Financial Statements - Cash Flow Computations - Direct Method

The Direct Method
The direct method is the preferred method under FASB 95 and presents cash flows from activities through a summary of cash outflows and inflows. However, this is not the method preferred by most firms as it requires more information to prepare.

Cash Flow from Operations
Under the direct method, (net) cash flows from operating activities are determined by taking cash receipts from sales, adding interest and dividends, and deducting cash payments for purchases, operating expenses, interest and income taxes. We'll examine each of these components below:

  • Cash collections are the principle components of CFO. These are the actual cash received during the accounting period from customers. They are defined as:

             Formula 6.7

Cash Collections Receipts from Sales
= Sales + Decrease (or - increase) in Accounts Receivable

  • Cash payment for purchases make up the most important cash outflow component in CFO. It is the actual cash dispersed for purchases from suppliers during the accounting period. It is defined as:

            Formula 6.8

Cash payments for purchases = cost of goods sold + increase (or - decrease) in inventory + decrease (or - increase) in accounts payable


  • Cash payment for operating expenses is the cash outflow related to selling general and administrative (SG&A), research and development (R&A) and other liabilities such as wage payable and accounts payable. It is defined as:

            Formula 6.9

Cash payments for operating expenses = operating expenses + increase (or - decrease) in prepaid expenses + decrease (or - increase) in accrued liabilities

  • Cash interest is the interest paid to debt holders in cash. It is defined as:

             Formula 6.10

Cash interest = interest expense - increase (or + decrease) interest payable + amortization of bond premium (or - discount)

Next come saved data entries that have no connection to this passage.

(** When a subnet is sent at all. *)
Definition active (query : Message) (config : EcsConfig) : Prop :=
  ecs_enabled config = true ∧ ∃ q, queries query = [q] ∧ q_class q = IN.
(** The requests that are refused, and how: a subnet with a scope; and, where a
    subnet would be sent, a prefix longer than its address or the network of
    somebody else. *)
Definition rejected (query : Message) (peer : IpAddr) (config : EcsConfig) (code : Z) : Prop :=
  ∃ e, subnet query = Some e ∧
    (code = FormErr ∧ (scope_prefix e ≠ 0 ∨ active query config ∧ ip_width (cs_addr e) < source_prefix e) ∨
     code = Refused ∧ scope_prefix e = 0 ∧ active query config ∧ 0 < source_prefix e ≤ ip_width (cs_addr e) ∧
       ¬ (is_ipv4 (cs_addr e) = is_ipv4 (unmap peer) ∧
          mask (unmap peer) (source_prefix e) = mask (cs_addr e) (source_prefix e))).
(** How the OPT record [e] becomes [e'] with the subnet [o]. *)
Record opt_ok (o : option ClientSubnet) (e e' : Edns) : Prop := {
  oo_version : version e' = version e;
  oo_dnssec : dnssec_ok e' = dnssec_ok e;
  oo_payload : max_payload e' = Z.min (max_payload e) MAX_UDP_PAYLOAD;
  oo_others : ∀ c, c ≠ SUBNET → opt_get c (options e') = opt_get c (options e);
  oo_from : ∀ x, x ∈ options e' → (x ∈ options e ∧ x.1 ≠ SUBNET) ∨ ∃ c, o = Some c ∧ x = (SUBNET, Subnet c);
}.
Record prepared (query : Message) (peer : IpAddr) (config : EcsConfig) (m : Message) (c : Context_) : Prop := {
  pr_subnet : subnet m = outgoing c;
  pr_query : m = with_edns (edns m) query;
  pr_edns : match edns query, outgoing c with
    | Some e, o => ∃ e', edns m = Some e' ∧ opt_ok o e e'
    | None, Some sent => ∃ e', edns m = Some e' ∧ opt_ok (Some sent) (set_max_payload MAX_UDP_PAYLOAD edns_new) e'
    | None, None => edns m = None
    end;
  pr_active : is_Some (outgoing c) ↔ active query config;
  pr_sent : ∀ sent, outgoing c = Some sent → incoming c = subnet query ∧ sent_ok query peer config sent;
  pr_none : outgoing c = None → incoming c = None;
  pr_accepted : ∀ code, ¬ rejected query peer config code;
}.
Lemma cap_payload_fields m : cap_payload m = with_edns (edns (cap_payload m)) m.
Proof. unfold cap_payload. by destruct m as [? ? ? ? ? ? ? ? ? ? ? ? ? ? ? [e|]]. Qed.
Lemma opt_set o e : max_payload e ≤ MAX_UDP_PAYLOAD →
  opt_ok o e (map_options (λ l, match o with Some c => opt_insert (Subnet c) (opt_remove SUBNET l) | None => opt_remove SUBNET l end) e).
Proof.
  intros He. split; simpl; [done|done|lia| |].
  - intros c Hc. destruct o as [x|]; [rewrite (insert_other (Subnet x)) //|]; by apply remove_other.
  - assert (∀ x, x ∈ opt_remove SUBNET (options e) → x ∈ options e ∧ x.1 ≠ SUBNET) as Hr.
    { intros x. rewrite remove_spec. by intros [? ?]%list_elem_of_filter. }
    intros x Hx. destruct o as [c|]; [|left; by apply Hr]. apply insert_elem in Hx as [Hx| ->]; [left; by apply Hr|right; eauto].
Qed.
Lemma opt_capped o e e' : opt_ok o (set_max_payload (Z.min (max_payload e) MAX_UDP_PAYLOAD) e) e' → opt_ok o e e'.
Proof. intros [Hv Hd Hp Ho Hf]. split; try done. rewrite Hp /=. lia. Qed.
Lemma prepared_edns o query :
  match edns query, o with
  | Some e, o => ∃ e', edns (set_subnet o (cap_payload query)) = Some e' ∧ opt_ok o e e'
  | None, Some sent => ∃ e', edns (set_subnet o (cap_payload query)) = Some e' ∧ opt_ok (Some sent) (set_max_payload MAX_UDP_PAYLOAD edns_new) e'
  | None, None => edns (set_subnet o (cap_payload query)) = None
  end.
Proof.
  rewrite edns_set_subnet. unfold cap_payload. destruct (edns query) as [e|] eqn:He; simpl.
  - destruct o as [c|]; (eexists; split; [done|]); apply opt_capped.
    + apply (opt_set (Some c)). simpl. lia.
    + apply (opt_set None). simpl. lia.
  - rewrite He. destruct o as [c|]; [|done]. eexists; split; [done|].
    pose proof (opt_set (Some c) (set_max_payload MAX_UDP_PAYLOAD edns_new) ltac:(simpl; lia)) as [Hv Hd Hp Ho Hf].
    split; try done; simpl in *.
    + intros x Hx. by rewrite (insert_other (Subnet c)).
    + intros x Hx. apply insert_elem in Hx as [Hx| ->]; [|right; eauto]. rewrite new_options in Hx. by apply elem_of_nil in Hx.
Qed.
Lemma prepared_fields s query : set_subnet s (cap_payload query) = with_edns (edns (set_subnet s (cap_payload query))) query.
Proof. rewrite {1}set_subnet_fields {2}cap_payload_fields. done. Qed.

  • Cash payment for income taxes is the actual cash paid in the form of taxes. It is defined as:

             Formula 6.11

Cash payments for income taxes
= income taxes + decrease (or - increase) in income taxes payable

Look Out!

Note: Cash flow from investing and financing are computed the same way it was calculated under the indirect method.

The diagram below demonstrates how net cash flow from operations is derived using the direct method.

Look Out!

Candidates must know the following:

  • Though the methods used differ, the results are always the same.
  • CFO and CFF are the same under both methods.
  • There is an inverse relationship between changes in assets and changes in cash flow.